EXERCISE: Write out exactly the lines from the first line of the records below through the line that contains "Python strings are", and stop there.

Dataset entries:
(** * UNS payload publishers: schema classification, validation gate and
      publish pipeline

    Shallow embedding of [examples/pump_mqtt_publisher.py] and
    [examples/tank_mqtt_publisher.py].  The two scripts share, line for
    line, the functions modelled here: [validate_payload],
    [publish_payload] and the body of the per-cycle publishing loop
    ([publish_pump_data] / [publish_tank_data]).

    Python strings are [string]; a payload (a Python [dict] with string
    keys) is a [gmap string json]; the module-level [SCHEMAS] dictionary
    is a [gmap string json] as well, because every schema document is the
    result of [json.load].  Logging, printing and the MQTT client are
    effects: they are threaded through a small state-and-exception monad
    whose state holds the client object and the chronological list of
    observable events. *)

From Stdlib Require Import ZArith String Ascii List Floats.SpecFloat.
From Stdlib Require Import DecimalString.
From stdpp Require Import base option gmap strings list fin_maps.

Local Open Scope string_scope.
Local Open Scope list_scope.

(** ** JSON values *)

(** What [json.load] produces and [json.dumps] consumes.  Python keeps
    [int] and [float] apart; both occur in the payloads. *)
#[warnings="-register-all"]
Inductive json : Type :=
  | JNull
  | JBool (b : bool)
  | JInt (z : Z)
  | JFloat (f : spec_float)
  | JStr (s : string)
  | JList (l : list json)
  | JObj (m : gmap string json).

(** Python truthiness of a JSON value ([if e.validator_value:]). *)
Definition json_truthy (v : json) : bool :=
  match v with
  | JNull => false
  | JBool b => b
  | JInt z => negb (Z.eqb z 0)
  | JFloat f => match f with S754_zero _ => false | _ => true end
  | JStr s => negb (String.eqb s "")
  | JList l => match l with [] => false | _ => true end
  | JObj m => negb (bool_decide (m = ∅))
  end.

(** ** The [in] operator *)

(** [p in s] on two Python strings: [p] occurs in [s] as a contiguous
    substring. *)
Fixpoint contains (p s : string) : bool :=
  if String.prefix p s then true
  else match s with
       | EmptyString => false
       | String _ s' => contains p s'
       end.

(** [str.lower()] and [str.upper()], on the ASCII letters the asset
    names and the table keys are made of. *)
Definition lower_char (c : ascii) : ascii :=
  let n := nat_of_ascii c in
  if (65 <=? n)%nat && (n <=? 90)%nat then ascii_of_nat (n + 32) else c.

Definition upper_char (c : ascii) : ascii :=
  let n := nat_of_ascii c in
  if (97 <=? n)%nat && (n <=? 122)%nat then ascii_of_nat (n - 32) else c.

Fixpoint ascii_lower (s : string) : string :=
  match s with
  | EmptyString => EmptyString
  | String c s' => String (lower_char c) (ascii_lower s')
  end.

Fixpoint ascii_upper (s : string) : string :=
  match s with
  | EmptyString => EmptyString
  | String c s' => String (upper_char c) (ascii_upper s')
  end.

(** [k in d] on a Python dict: [k] is one of the keys of [d]. *)
Definition has_key (k : string) (d : gmap string json) : bool :=
  bool_decide (is_Some (d !! k)).

(** ** Schema classification ([publish_payload], first half) *)

(** Topic-based detection: the [if]/[elif] chain on the topic, with the
    exact string literals of the source.  [None] is Python's [None], the
    initial value of [schema_name]. *)
Definition classify_topic (topic : string) : option string :=
  if contains "/edge/" topic then Some "reading"
  else if contains "/reading/" topic then Some "reading"
  else if contains "/measurement/" topic then Some "measurement"
  else if contains "/count/" topic then Some "count"
  else if contains "/kpi/" topic then Some "kpi"
  else if contains "/asset" topic then Some "asset"
  else if contains "/alert" topic then Some "alert"
  else if contains "/state" topic then Some "state"
  else if contains "/product" topic && negb (contains "/production" topic)
       then Some "product"
  else if contains "/production" topic then Some "production"
  else if contains "/value" topic then Some "value"
  else None.

(** Payload-structure detection: the second [if]/[elif] chain. *)
Definition classify_payload (payload : gmap string json) : option string :=
  if has_key "assetId" payload then Some "asset"
  else if has_key "alertId" payload then Some "alert"
  else if has_key "stateId" payload then Some "state"
  else if has_key "measurementId" payload then Some "measurement"
  else if has_key "countId" payload then Some "count"
  else if has_key "kpiId" payload then Some "kpi"
  else if has_key "productId" payload then Some "product"
  else if has_key "productionId" payload then Some "production"
  else if has_key "valueId" payload then Some "value"
  else if has_key "type" payload && has_key "value" payload
          && has_key "unit" payload
       then Some "reading"
  else None.

(** Truthiness of [schema_name], which is [None] or a [str]. *)
Definition truthy (schema_name : option string) : bool :=
  match schema_name with
  | Some (String _ _) => true
  | _ => false
  end.

(** The value of [schema_name] when the validation step is reached: the
    fallback runs under [if not schema_name:]. *)
Definition classify (topic : string) (payload : gmap string json)
  : option string :=
  let schema_name := classify_topic topic in
  if negb (truthy schema_name) then
    match classify_payload payload with
    | Some n => Some n
    | None => schema_name
    end
  else schema_name.

(** ** Effects: exceptions, observable events, the world *)

(** One step of [jsonschema]'s [absolute_path]: a property name or an
    array index. *)
Inductive path_elem : Type :=
  | PKey (k : string)
  | PIdx (i : Z).

(** The attributes of [jsonschema.ValidationError] that [validate_payload]
    reads. *)
Record ValidationError : Type := mkValidationError {
  message : string;
  absolute_path : list path_elem;
  validator_value : json
}.

(** Any other Python exception (a subclass of [Exception]): its class
    name and its text. *)
Inductive exn : Type :=
  | PyException (class_name text : string).

(** What a statement or call does: it returns a value or raises. *)
Inductive outcome (A : Type) : Type :=
  | Returned (a : A)
  | Raised (e : exn).
Arguments Returned {A} a.
Arguments Raised {A} e.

WRITTEN REPLY:
(** * UNS payload publishers: schema classification, validation gate and
      publish pipeline

    Shallow embedding of [examples/pump_mqtt_publisher.py] and
    [examples/tank_mqtt_publisher.py].  The two scripts share, line for
    line, the functions modelled here: [validate_payload],
    [publish_payload] and the body of the per-cycle publishing loop
    ([publish_pump_data] / [publish_tank_data]).

    Python strings are [string]; a payload (a Python [dict] with string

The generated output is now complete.